There is a magical process when a writer connects with you. The typeface fades into a picture and their words transport you quickly through their wormhole. Stephen Hines does this with incredible clarity. Each line attunes into itself. Those minute details fill one’s imagination, connecting all the senses, from the gas smell on hands, to the crunch and movement of snow.

This short story collection released from London publisher, Tangerine Press, has the cadence of a Badalamenti composition, meditative in its voyeurism, filled with many secrets. Eyeing the lines from the title story The Late Season, I was in danger of hyperventilating. It is mesmeric and you almost forget to breathe. Words are a sensation in this story, revealing another sense. Occasionally, hints of the dramas underbelly pops up. Why was Lily being so strange? Well there is a disturbance in these bricks and mortar. Carpet salesman Mr Halliday has overstayed his welcome. Lost and looking for answers, his presence shifts the fabric of family, his own sadness a slow drowning.

A 1946 DeSoto S11 Custom Convertible on the first day of spring has depth in its prose that is rich and sensitive. It is an ordinary working day for Jerry. Winter is melting and there is gas to pump. There is lots of painful thinking going on when you have a ‘kicked by a moose‘ hangover. With time on his hands, Jerry’s day is interrupted by truancy specialist Brian. A kid who asks too many questions, unknowingly connected to a past which sends us into a montage of scenes, past and present. Their connection realised, both one and the same, lost hearts in need of closure.

Onto The Roads This Time Of Year. Experience prepares the mind with almost psychic abilities, wisdom can be overwrought with mollycoddle. A stream of warnings can’t stop fate and the love for the child, adds another passing over the next worry bead. A similar mood in Honeymoon when mother and child don’t return from a boat outing, the terror of a grief striken imagination takes over. A hundred questions are asked, we go through the motions, we grieve and plan futures without knowing if one needs to. Defense mechanisms get into gear and whether it is tears or laughter, it is not until routine returns, will true feelings be revealed.

Every one of the stories ahead and the lives these short stories reveal are an easy dimension to switch into. Stephen Hines words are smooth on the eyes, generous with internal thoughts, captivating visuals, and perfectly natural banter. The way the voices echo, scenarios not very far removed from all of us. Overactive minds, the guilt felt by a discarded apple. These touches of asides stand out in the prose. Gentle life plays. It’s when he hits the centre, the fable, its truth, this is what really rumbles one’s emotions.

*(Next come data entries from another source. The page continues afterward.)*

(* ===== verification/V4Examples.v ===== *)
(** * Frontier training: a sample job

    A worker of an integrated job, elections it votes in, a restart, the replacement of a coordinator,
    a whole run of a driver, runs in which jobs are not protected, and the witnesses of the theorems
    about planned jobs. *)

From Stdlib Require Import String ZArith NArith Lia.
From stdpp Require Import base tactics sets strings numbers list gmap countable.
From S2P Require Import Prelude OrdMap Types Validation FileSystem Storage StorageFacts Aggregation Compute Float32 Planner Runtime Trust Security Network NetworkExamples NodeConfig Tasks TaskLogic NodeExamples V4Model V4Control V4Integrated V4Data V4Node V4Reconfigure V4Driver V4Plans V4Commands V4DriverFacts V4Graphs V4Operator V4Facts V4Pool V4Votes V4Recovery.
Local Open Scope N_scope.
Local Open Scope rust_scope.

(** ** Surroundings *)

Definition vote_fields (vote : V4IntegratedElectionRecord) : JobId * N * ArtifactId * N * NodeId * ArtifactId :=
  (vote.(V4IntegratedElectionRecord_job_id), vote.(V4IntegratedElectionRecord_graph_generation),
   vote.(V4IntegratedElectionRecord_graph_hash), vote.(V4IntegratedElectionRecord_term),
   vote.(V4IntegratedElectionRecord_candidate), vote.(V4IntegratedElectionRecord_vote_hash)).

Definition fields_vote (v : JobId * N * ArtifactId * N * NodeId * ArtifactId) : V4IntegratedElectionRecord :=
  let '(job, generation, hash, term, candidate, vote_hash) := v in
  mkV4IntegratedElectionRecord job generation hash term candidate vote_hash.

#[local] Instance vote_eq_dec : EqDecision V4IntegratedElectionRecord.
Proof. solve_decision. Defined.

Lemma vote_countable : Countable V4IntegratedElectionRecord.
Proof. apply (inj_countable' vote_fields fields_vote). by intros []. Defined.

(** Votes are read back, other records are written only. *)
Definition unread (T : Type) : Json T :=
  {| to_vec := fun _ => Ok [1]; from_slice := fun _ => Err "not read"%string |}.

(** A tensor shard is written as its generation. *)
Definition generation_json : Json V4LocalTensorShard :=
  {| to_vec := fun shard => Ok [shard.(V4LocalTensorShard_state_generation)];
     from_slice := fun _ => Err "not read"%string |}.

#[local] Instance fx_json : V4Json :=
  {| json_data_shard := unread _; json_tensor_shard := generation_json; json_optimizer_state := unread _;
     json_pipeline_stage := unread _; json_branch_commit := unread _;
     json_election := @countable_json _ _ vote_countable;
     json_plan := unread _; json_training_state := unread _; json_optimizer_shard := unread _;
     json_checkpoint := unread _; json_graph := unread _; json_integrated_state := unread _;
     json_result := unread _; json_tensor := unread _; json_optimizer := unread _;
     json_pipeline := unread _; json_branch := unread _; json_bytes := unread _ |}.

Lemma fx_vote_laws : JsonLaws V4IntegratedElectionRecord.
Proof. apply (@countable_json_laws _ _ vote_countable). Defined.

#[local] Existing Instances net_hash fx_vote_laws.

(** A plan is written as its generation. *)
#[local] Instance fx_plan_bytes : PlanPostcard := fun plan => Some [plan.(V4TrainingPlan_plan_generation)].

#[local] Instance fx_contribution : ContributionPostcard := fun _ => Some [1].

#[local] Instance fx_profile : Profile := true.

Definition fx_node (n : N) : NodeId := mkNodeId (repeat n 32).

Definition fx_job : JobId := mkJobId (repeat 7 16).

Definition fx_hash (n : N) : ArtifactId := mkArtifactId (repeat n 32).

Definition fx_env : V4Env := mkV4Env 100 false None [] None false 5 [] (mkJobId []) [] [] [].

(** ** The worker *)

(** Four workers, the fourth of them the coordinator. *)
Definition fx_graph : V4ExecutionGraph :=
  mkV4ExecutionGraph fx_job 1 None (fx_node 9) (fx_node 4) (fx_node 9) (fx_hash 1) (fx_hash 2) 1 1 1 1 0
    (map fx_node [1; 2; 3; 4]) [] [] [] [] [] [] 1 1 1 1 V4ParallelismStrategy_LocalSgd [] [] (fx_hash 3).

Definition fx_running : V4IntegratedStateRecord :=
  mkV4IntegratedStateRecord fx_job 1 (fx_hash 1) (fx_hash 2) (fx_node 4) V4IntegratedPhase_Running 1 4 0 0 0 1 1 1 1 0
    (fx_hash 4).

Definition fx_empty : V4State :=
  mkV4State nx_world nx_security (mkBackendRegistry [] [] []) 0 ∅ ∅ ∅ ∅ ∅ ∅ ∅ ∅ ∅ ∅ ∅ ∅ ∅ ∅ ∅ ∅.

Definition fx_worker : V4State :=
  set_V4State_integrated_states {[fx_job := fx_running]} (set_V4State_integrated_graphs {[fx_job := fx_graph]} fx_empty).

Lemma fx_worker_intact : intact fx_worker.
Proof. split; apply map_Forall_empty. Defined.

Lemma fx_worker_votes :
  votes_kept fx_worker.(V4State_integrated_elections) fx_worker.(V4State_world).(files).
Proof. by split. Defined.

Notation fx_entry := (v4_entry nx_security_bytes (fun _ => "error"%string) (fx_node 1) nx_store "x86_64" 1000 10).

(** ** Elections *)

(** A candidate asks for the vote. *)
Definition fx_ask (candidate term : N) : vtask unit :=
  V4Node.handle_message nx_security_bytes (fun _ => "error"%string) (fx_node 1) nx_store "x86_64" 1000 10
    (fx_node candidate) (TrainingV4Message_IntegratedElectionRequest
      (mkV4IntegratedElectionRequest fx_job fx_job 1 (fx_hash 3) (fx_hash 2) (fx_hash 4) term (fx_node candidate))).

Lemma fx_ask_entry candidate term : fx_entry (fx_ask candidate term).
Proof. apply entry_message. cbn. by repeat constructor. Defined.

(** The second worker asks, then the third one in the same term and in the next one. *)
Definition fx_first : vtask unit * V4State * list V4Effect := run_task (fx_ask 2 2) (repeat fx_env 20) fx_worker.

Definition fx_second : vtask unit * V4State * list V4Effect :=
  run_task (fx_ask 3 2) (repeat fx_env 20) fx_first.1.2.

Definition fx_third : vtask unit * V4State * list V4Effect :=
  run_task (fx_ask 3 3) (repeat fx_env 20) fx_second.1.2.

Definition fx_votes : list V4Effect := (fx_first.2 ++ fx_second.2) ++ fx_third.2.

Definition fx_vote (candidate term : N) : V4IntegratedElectionRecord :=
  vote_of (mkV4IntegratedElectionRequest fx_job fx_job 1 (fx_hash 3) (fx_hash 2) (fx_hash 4) term (fx_node candidate)).

Lemma fx_votes_run : exists ts, pool_steps fx_entry (fx_worker, []) fx_votes (fx_third.1.2, ts).
Proof.
  destruct (pool_serves fx_entry (fx_ask 2 2) (repeat fx_env 20) fx_worker [] (fx_ask_entry 2 2)) as (ts1 & H1).
  destruct (pool_serves fx_entry (fx_ask 3 2) (repeat fx_env 20) fx_first.1.2 ts1 (fx_ask_entry 3 2)) as (ts2 & H2).
  destruct (pool_serves fx_entry (fx_ask 3 3) (repeat fx_env 20) fx_second.1.2 ts2 (fx_ask_entry 3 3)) as (ts3 & H3).
  exists ts3. unfold fx_votes. exact (pool_steps_trans _ _ _ _ _ _ (pool_steps_trans _ _ _ _ _ _ H1 H2) H3).
Defined.

Lemma fx_votes_cast :
  option_list (fx_worker.(V4State_integrated_elections) !! fx_job) ++ votes_for fx_job fx_votes
  = [] ++ fx_vote 2 2 :: [] ++ fx_vote 3 3 :: [].
Proof. vm_compute. reflexivity. Defined.


(** ** A restart *)

(** A node that starts on a disk. *)
Definition fx_start (world : World) : V4State := set_V4State_world world fx_empty.

Lemma fx_start_world world : (fx_start world).(V4State_world) = world.
Proof. reflexivity. Defined.

Lemma fx_start_votes world : (fx_start world).(V4State_integrated_elections) = ∅.
Proof. reflexivity. Defined.

Definition fx_fresh : V4State := fx_start fx_third.1.2.(V4State_world).

Lemma fx_vote_last :
  last_vote (fx_worker.(V4State_integrated_elections) !! fx_job) (votes_for fx_job fx_votes) = Some (fx_vote 3 3).
Proof. vm_compute. reflexivity. Defined.

Definition stands (effect : V4Effect) : bool :=
  match effect with
  | Did_Stand _ => true
  | Did_Vote vote => bool_decide (vote.(V4IntegratedElectionRecord_candidate) = fx_node 1)
  | _ => false
  end.

(** The worker only answers others. *)
Lemma fx_no_candidacy : Forall (no_candidacy (fx_node 1)) fx_votes.
Proof.
  assert (Hs : forallb (fun effect => negb (stands effect)) fx_votes = true) by (vm_compute; reflexivity).
  rewrite forallb_forall in Hs. apply Forall_forall. intros effect Hin. specialize (Hs effect Hin).
  destruct effect; try done. cbn in Hs. by apply negb_true_iff, bool_decide_eq_false in Hs.
Qed.


(** The restart of the sample ends well. *)
Example fx_restored :
  match run_task restore (repeat fx_env 20) fx_fresh with
  | (Done r, s, _) => r = Ok tt /\ s.(V4State_integrated_elections) !! fx_job = Some (fx_vote 3 3)
  | _ => False
  end.
Proof. vm_compute. split; reflexivity. Qed.

(** ** A collective operation *)

Definition fx_contribute (n : N) (values : list Z) : V4CollectiveContribute :=
  mkV4CollectiveContribute fx_job fx_job 1 1 0 (fx_node n) (fx_node 4) None 3 1 values (fx_node 9).

Definition fx_arrivals : list (list nat * V4CollectiveContribute) :=
  [([], fx_contribute 2 [5; -7]%Z); ([], fx_contribute 1 [1000000000; 3]%Z);
   ([1; 0]%nat, fx_contribute 3 [1000000000; -1]%Z)].

Lemma collective_sum_is_exact_witness :
  outcomes fx_arrivals (collective_of_contribution (fx_contribute 2 [5; -7]%Z))
  = [Ok None; Ok None; Ok (Some (mkGroupSum [2000000005; -5]%Z 3 1 0 None (fx_node 9)))].
Proof.
  refine (collective_sum_is_exact (fx_contribute 2 [5; -7]%Z) fx_arrivals _ _ _ _).
  - repeat constructor.
  - apply (bool_decide_eq_true_1 (NoDup _)). vm_compute. reflexivity.
  - vm_compute. reflexivity.
  - vm_compute. reflexivity.
Defined.

(** * Where planned jobs are not protected

    Runs of the worker of [V4Examples] in which the code does not do what it says: a peer that is no
    part of a job replaces its plan, two graphs become active under one generation, a coordinator is
    replaced on votes nobody cast, and a newer tensor on disk is overwritten by an older one. *)

#[local] Existing Instances net_hash fx_json fx_vote_laws fx_plan_bytes fx_contribution fx_profile.

(** ** A plan and its graph *)

Definition fd_capability (node : NodeId) : V4WorkerCapability :=
  mkV4WorkerCapability node
    (mkV4AcceleratorCapability V4AcceleratorFamily_Cpu "cpu" 1 1000 [V4NumericalFormat_F32] "native" "1" false)
    1000 1 1 1 1000 [].

Definition fd_shard (owner : NodeId) (replicas : list NodeId) : V4ShardOwnership :=
  mkV4ShardOwnership 0 1 [owner] replicas 1 (fx_hash 5) 8 8 "native" V4ShardLifecycle_Active.
(** C7 (amended): a failure to read the schema file leaves [execute_schema]
    as the exception of [open] (a [FileNotFoundError] for a missing file),
    not as a driver [Error], and nothing is done to the database; a driver
    [Error] of a statement makes [execute_schema] fail after [rollback] with
    no [commit], with that same error when [rollback] and the cursor's
    [close] return. *)
Theorem execute_schema_failures (schema_file : string) (s : state) :
  (files (snd s) !! schema_file = None ->
   execute_schema schema_file s = (Raise (FileNotFoundError schema_file), s)) /\
  (forall e,
     files (snd s) !! schema_file = Some (Unreadable e) ->
     isinstance_Error e = false ->
     execute_schema schema_file s = (Raise e, s)) /\
  (forall schema_sql s1 cur e w2,
     files (snd s) !! schema_file = Some (Readable schema_sql) ->
     acquire_cursor true s = (Ok cur, s1) ->
     execute_statements (split_statements schema_sql) cur (snd s1) = (Raise e, w2) ->
     isinstance_Error e = true ->
     exists cnx e' w3 tail,
       connection (fst s1) = Some cnx /\
       execute_schema schema_file s = (Raise e', (fst s1, w3)) /\
       trace w3 = trace w2 ++ Call_rollback cnx :: tail /\
       count_event is_commit tail = 0 /\
       (forall d3 b d4,
          drv_rollback driver cnx (server w2) = (Ok tt, d3) ->
          drv_cursor_close driver cur d3 = (Ok b, d4) ->
          e' = e /\
          tail = [Printed (Msg_database_error e); Call_cursor_close cur;
                  Printed (Msg_schema_error e)])).
Proof.
  destruct s as [self w]. cbn [fst snd].
  split; [|split].
  - intros Hfile. run_method. rewrite Hfile. reflexivity.
  - intros e Hfile Herr. run_method. rewrite Hfile. run_method.
    rewrite Herr. reflexivity.
  - intros schema_sql s1 cur e w2 Hfile Hacq Hloop Herr.
    destruct (get_cursor_block_raises true
                (execute_statements (split_statements schema_sql))
                (self, w) s1 cur e w2 Hacq Hloop)
      as (cnx & r & w3 & mid & e' & Hcnx & Hrun & -> & Htrace & Hmid & _ & Hsame).
    rewrite Herr in Hmid.
    exists cnx, e'. run_method. rewrite Hfile. run_method. rewrite Hrun.
    destruct (isinstance_Error e') eqn:He'; run_method;
      [ exists (log (Printed (Msg_schema_error e')) w3).2,
          (List.tail mid ++ [Call_cursor_close cur; Printed (Msg_schema_error e')])
      | exists w3, (List.tail mid ++ [Call_cursor_close cur]) ];
      (split; [exact Hcnx|]); (split; [reflexivity|]);
      cbn [log modify snd trace]; rewrite Htrace;
      (split; [destruct Hmid as [-> | ->]; rewrite <- ?app_assoc; reflexivity|]);
      (split; [destruct Hmid as [-> | ->]; reflexivity|]);
      intros d3 b d4 Hr Hc;
      destruct (Hsame d3 b d4 Herr Hr Hc) as [-> ->];
      (split; [reflexivity|]); [reflexivity|congruence].
Qed.
Definition backend_502_huge_detail (url : string)
  : JSPromise.Settled Proxy.BackendResponse :=
  JSPromise.Fulfilled
    {| JSPromise.status := 502;
       JSPromise.json :=
         JSPromise.Fulfilled
           (Proxy.JObject [("detail", Proxy.JNumber Infinity)]) |}.

End Examples.

(** ** The specification's wording, as definitions *)

Module Spec.

Import JSNumber JSString Transcript.

(** Subtitle style: a field is the Number's string, zero-padded on the left
    to a minimum width. *)
Definition zero_padded (width : nat) (field : number) : string :=
  padStart width (toString field).

(** [HH:MM:SS,mmm] with the fields derived as the specification says. *)
Definition encode_subtitle (s : number) : string :=
  let hours := floor (div s (of_Z 3600)) in
  let minutes := floor (div (rem s (of_Z 3600)) (of_Z 60)) in
  let seconds := floor (rem s (of_Z 60)) in
  let millis := floor (mul (rem s (of_Z 1)) (of_Z 1000)) in
  zero_padded 2 hours ++ ":" ++ zero_padded 2 minutes ++ ":" ++
  zero_padded 2 seconds ++ "," ++ zero_padded 3 millis.

(** A subtitle block: the index line, the time range line and the text. *)
Definition subtitle_block (position : nat) (entry : TranscriptEntry)
  : string :=
  decimal (N.of_nat position) ++ nl ++
  encode_subtitle (start entry) ++ " --> " ++
  encode_subtitle (add (start entry) (duration entry)) ++ nl ++
  text entry.

(** The entries paired with their 1-based positions, from [position] on. *)
Fixpoint numbered_from (position : nat) (entries : list TranscriptEntry)
  : list (nat * TranscriptEntry) :=
  match entries with
  | [] => []
  | e :: rest => (position, e) :: numbered_from (S position) rest
  end.

Definition blank_line : string := nl ++ nl.

(** The blocks of a document, in document order. *)
Definition subtitle_blocks (entries : list TranscriptEntry) : list string :=
  map (fun pe => subtitle_block (fst pe) (snd pe)) (numbered_from 1 entries).

(** The body a request delivers, when the request and the reading of its
    body both succeed. *)
Definition delivered {T : Type}
    (request : JSPromise.Settled (JSPromise.Response T)) : option T :=
  match request with
  | JSPromise.Fulfilled response =>
      match JSPromise.json response with
      | JSPromise.Fulfilled body => Some body
      | JSPromise.Rejected _ => None
      end
  | JSPromise.Rejected _ => None
  end.

(** The [detail] member of a response body, if the body is an object that
    has one. *)
Definition detail_field (body : Proxy.Json) : option Proxy.Json :=
  match body with
  | Proxy.JObject members => Proxy.member "detail" members
  | _ => None
  end.

(** *** Time codes over the rationals *)

(** The rational number a finite Number stands for. *)
Definition value (x : number) : Q :=
  match x with
  | S754_finite sx m e => (inject_Z (cond_Zopp sx (Z.pos m)) * 2 ^ e)%Q
  | _ => 0%Q
  end.

(** [x mod y] on rationals, for [0 < y]. *)
Definition Qmod (x y : Q) : Q := (x - y * inject_Z (Qfloor (x / y)))%Q.

(** A decimal digit. *)
Definition digit (d : Z) : ascii := ascii_of_nat (48 + Z.to_nat d).

(** The two decimal digits of an integer below 100, and the three of one
    below 1000. *)
Definition two_digits (n : Z) : string :=
  String (digit (n / 10)) (String (digit (n mod 10)) "").

Definition three_digits (n : Z) : string :=
  String (digit (n / 100))
    (String (digit (n / 10 mod 10)) (String (digit (n mod 10)) "")).

(** The fields of a time code as the specification derives them, over the
    rational number [v] of seconds. *)
Definition hours (v : Q) : Z := Qfloor (v / 3600)%Q.

Definition minutes (v : Q) : Z := Qfloor (Qmod v 3600 / 60)%Q.

Definition seconds (v : Q) : Z := Qfloor (Qmod v 60)%Q.

Definition millis (v : Q) : Z := Qfloor (Qmod v 1 * 1000)%Q.

End Spec.

(** ** More of the ECMAScript library *)

Module JSText.

(** A string is a sequence of code units; the ones of this development
    are below 256. Of these, [String.prototype.trim] removes the
    following (white space and line terminators). *)
Definition is_white_space (c : ascii) : bool :=
  match nat_of_ascii c with
  | 9%nat | 10%nat | 11%nat | 12%nat | 13%nat | 32%nat | 160%nat => true
  | _ => false
  end.

Fixpoint trimStart (s : string) : string :=
  match s with
  | "" => ""
  | String c s' => if is_white_space c then trimStart s' else s
  end.

Fixpoint trimEnd (s : string) : string :=
  match s with
  | "" => ""
  | String c s' =>
      match trimEnd s' with
      | "" => if is_white_space c then "" else String c ""
      | t => String c t
      end
  end.

(** [s.trim()]. *)
Definition trim (s : string) : string := trimEnd (trimStart s).

(** [s.split(sep)] for a separator of one code unit: the pieces between
    the separators; a string without separator, the empty one too, is one
    piece. *)
Fixpoint split (sep : ascii) (s : string) : list string :=
  match s with
  | "" => [""]
  | String c s' =>
      if Ascii.eqb c sep then "" :: split sep s'
      else match split sep s' with
           | [] => [String c ""]
           | piece :: pieces => String c piece :: pieces
           end
  end.

End JSText.

Module JSMath.

Import JSNumber.

(** [Math.ceil x]; a result of zero keeps the sign of [x]. *)
Definition ceil (x : number) : number :=
  match x with
  | S754_finite s m e =>
      if 0 <=? e then x
      else binary_normalize prec emax
             (- (- cond_Zopp s (Zpos m) / 2 ^ (- e))) 0 s
  | _ => x
  end.

(** ToBoolean of a Number. *)
Definition truthy (x : number) : bool :=
  match x with
  | S754_nan | S754_zero _ => false
  | _ => true
  end.

End JSMath.

(** ** JSON values in the browser *)

Module Client.

Import JSNumber JSString JSPromise Proxy.

(** [value[key]] for a parsed JSON value and a key that no prototype
    defines: reading a property of [null] throws, a value that is not an
    object has none. *)
Definition get_property (key : string) (value : Json)
  : Settled (option Json) :=
  match value with
  | JNull =>
      Rejected
        (ErrorObject
           ("Cannot read properties of null (reading '" ++ key ++ "')"))
  | JObject members => Fulfilled (member key members)
  | _ => Fulfilled None
  end.

(** ToString of a parsed JSON value. An array joins its elements with
    commas, [null] counting as the empty string; an object is
    "[object Object]", unless a member of its own hides [toString], which
    leaves no way to a primitive. *)
Fixpoint to_string (v : Json) : Settled string :=
  match v with
  | JNull => Fulfilled "null"
  | JBool b => Fulfilled (if b then "true" else "false")
  | JNumber n => Fulfilled (toString n)
  | JString s => Fulfilled s
  | JArray items =>
      parts <-
        (fix elements (l : list Json) : Settled (list string) :=
           match l with
           | [] => Fulfilled []
           | item :: rest =>
               s <- match item with
                    | JNull => Fulfilled ""
                    | _ => to_string item
                    end ;;
               ss <- elements rest ;;
               Fulfilled (s :: ss)
           end) items ;;
      Fulfilled (join "," parts)
  | JObject members =>
      match member "toString" members with
      | None => Fulfilled "[object Object]"
      | Some _ =>
          Rejected (ErrorObject "Cannot convert object to primitive value")
      end
  end.

(** The conversion inside a template literal; [None] is [undefined]. *)
Definition template (v : option Json) : Settled string :=
  match v with
  | None => Fulfilled "undefined"
  | Some v => to_string v
  end.

(** What [fetch] resolves to when a route handler answers [r]. *)
Definition served (r : NextResponse) : Response Json :=
  {| status := response_status r;
     json := Fulfilled (response_body r) |}.

End Client.

(** ** The rest of the transcript page *)

Module Studio.

Import JSNumber JSString JSPromise JSText Transcript.

Definition setIsSummaryLoading (v : bool) (st : State) : State :=
  {| transcriptData := transcriptData st;
     summaryData := summaryData st;
     isLoading := isLoading st;
     isSummaryLoading := v;
     error := error st;
     activeTimestamp := activeTimestamp st;
     includeTimestamps := includeTimestamps st;
     summaryError := summaryError st |}.

Definition setSummaryError (v : option string) (st : State) : State :=
  {| transcriptData := transcriptData st;
     summaryData := summaryData st;
     isLoading := isLoading st;
     isSummaryLoading := isSummaryLoading st;
     error := error st;
     activeTimestamp := activeTimestamp st;
     includeTimestamps := includeTimestamps st;
     summaryError := v |}.

(** *** Summary on demand *)

(** The address [fetchSummary(videoId)] requests. *)
Definition summary_url (videoId : string) : string :=
  "/api/summary?url=https://www.youtube.com/watch?v=" ++ videoId.

(** [fetchSummary] up to its [await]: the state while the request is on
    its way. *)
Definition fetchSummary_begin (st : State) : State :=
  setSummaryError None (setIsSummaryLoading true st).

(** [fetchSummary] from the [await] on, the request being settled as
    [request]. *)
Definition fetchSummary_settle
    (request : Settled (Response SummaryData)) (st : State) : State :=
  let attempt : Settled State :=
    response <- request ;;
    data <- json response ;;
    Fulfilled (setSummaryData (Some data) st) in
  let st' :=
    match attempt with
    | Fulfilled st' => st'
    | Rejected err =>
        setSummaryError (Some (message_of "Failed to fetch summary" err)) st
    end in
  setIsSummaryLoading false st'.

(** [fetchSummary(videoId)] against a server [api]. *)
Definition fetchSummary (api : string -> Settled (Response SummaryData))
    (videoId : string) (st : State) : State :=
  fetchSummary_settle (api (summary_url videoId)) (fetchSummary_begin st).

His characters minds become rooms, mysterious and intimate. You think you know outcomes early, but this is merely a false sense of predictability he so cleverly uses. Stephen will help you twist into a backflip. You question your ability to judge. He fits into all the personas he writes about with convincing characters, descriptions and motives that are tantalising and tactile. Voices choke with grief and reading through again never gets easier. His nihilism enters the room with you, putting the reader into the difficult position of uncomfortable observer, a beautiful masochistic realism.

The stories in the collection have a unique ambience, an exotic sparse ordinariness. The mood is a steady heartbeat even when the characters are anguished. One note plays like a backbone, linking all these stories together – they are all so exquisitely lonely. When you feel that, you will not be able to let go. Long after reading, the lives inside these stories will often resurface and you’ll think to yourself, what a freakingreat writer Stephen Hines is.